### About this exercise
In the records below, find the line that contains "Definition empty (df" and the line that contains "[[df_old.columns[0]] if not", then retype exactly those two lines and every line between them.

───── Dataset content

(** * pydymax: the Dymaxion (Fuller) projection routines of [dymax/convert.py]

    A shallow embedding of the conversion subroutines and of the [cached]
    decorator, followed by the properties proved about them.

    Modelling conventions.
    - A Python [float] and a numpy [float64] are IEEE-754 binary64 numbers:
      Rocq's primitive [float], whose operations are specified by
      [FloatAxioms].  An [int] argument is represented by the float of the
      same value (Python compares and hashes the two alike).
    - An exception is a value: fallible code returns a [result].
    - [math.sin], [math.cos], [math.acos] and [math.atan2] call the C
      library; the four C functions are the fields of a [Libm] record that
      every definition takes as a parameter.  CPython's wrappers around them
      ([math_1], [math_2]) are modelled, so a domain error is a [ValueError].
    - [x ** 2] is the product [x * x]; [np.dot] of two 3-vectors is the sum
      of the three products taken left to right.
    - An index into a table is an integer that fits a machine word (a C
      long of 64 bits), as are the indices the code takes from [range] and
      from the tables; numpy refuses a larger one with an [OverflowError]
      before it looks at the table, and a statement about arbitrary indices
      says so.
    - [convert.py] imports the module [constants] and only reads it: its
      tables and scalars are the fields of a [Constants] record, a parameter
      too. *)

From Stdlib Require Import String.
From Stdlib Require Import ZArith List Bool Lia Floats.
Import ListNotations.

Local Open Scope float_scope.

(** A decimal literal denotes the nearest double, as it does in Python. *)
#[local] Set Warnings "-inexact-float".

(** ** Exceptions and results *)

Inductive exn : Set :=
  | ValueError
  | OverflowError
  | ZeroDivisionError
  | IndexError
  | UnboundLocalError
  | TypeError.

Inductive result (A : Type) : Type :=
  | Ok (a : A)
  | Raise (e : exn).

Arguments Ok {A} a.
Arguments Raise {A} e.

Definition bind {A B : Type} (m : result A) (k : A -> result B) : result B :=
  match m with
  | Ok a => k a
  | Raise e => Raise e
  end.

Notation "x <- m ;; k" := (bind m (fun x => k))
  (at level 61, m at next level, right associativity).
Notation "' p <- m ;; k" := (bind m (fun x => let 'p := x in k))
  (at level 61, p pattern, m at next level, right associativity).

──────────
───── Dataset content

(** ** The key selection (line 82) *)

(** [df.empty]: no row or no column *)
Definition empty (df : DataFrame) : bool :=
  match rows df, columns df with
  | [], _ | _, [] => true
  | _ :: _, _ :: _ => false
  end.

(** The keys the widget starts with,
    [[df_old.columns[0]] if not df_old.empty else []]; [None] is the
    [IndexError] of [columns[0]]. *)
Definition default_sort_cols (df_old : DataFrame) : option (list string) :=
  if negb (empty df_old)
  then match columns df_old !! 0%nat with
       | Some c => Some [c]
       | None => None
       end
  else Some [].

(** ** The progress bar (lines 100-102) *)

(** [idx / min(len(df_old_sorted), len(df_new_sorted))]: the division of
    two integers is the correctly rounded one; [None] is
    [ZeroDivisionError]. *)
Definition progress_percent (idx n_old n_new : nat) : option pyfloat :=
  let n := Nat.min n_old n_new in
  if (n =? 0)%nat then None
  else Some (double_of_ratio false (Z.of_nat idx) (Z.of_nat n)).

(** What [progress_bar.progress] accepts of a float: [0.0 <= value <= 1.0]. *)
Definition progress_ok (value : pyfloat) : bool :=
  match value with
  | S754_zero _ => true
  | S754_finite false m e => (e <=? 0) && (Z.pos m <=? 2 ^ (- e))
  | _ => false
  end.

──────────

### Answer for this exercise
Definition empty (df : DataFrame) : bool :=
  match rows df, columns df with
  | [], _ | _, [] => true
  | _ :: _, _ :: _ => false
  end.

(** The keys the widget starts with,
    [[df_old.columns[0]] if not df_old.empty else []]; [None] is the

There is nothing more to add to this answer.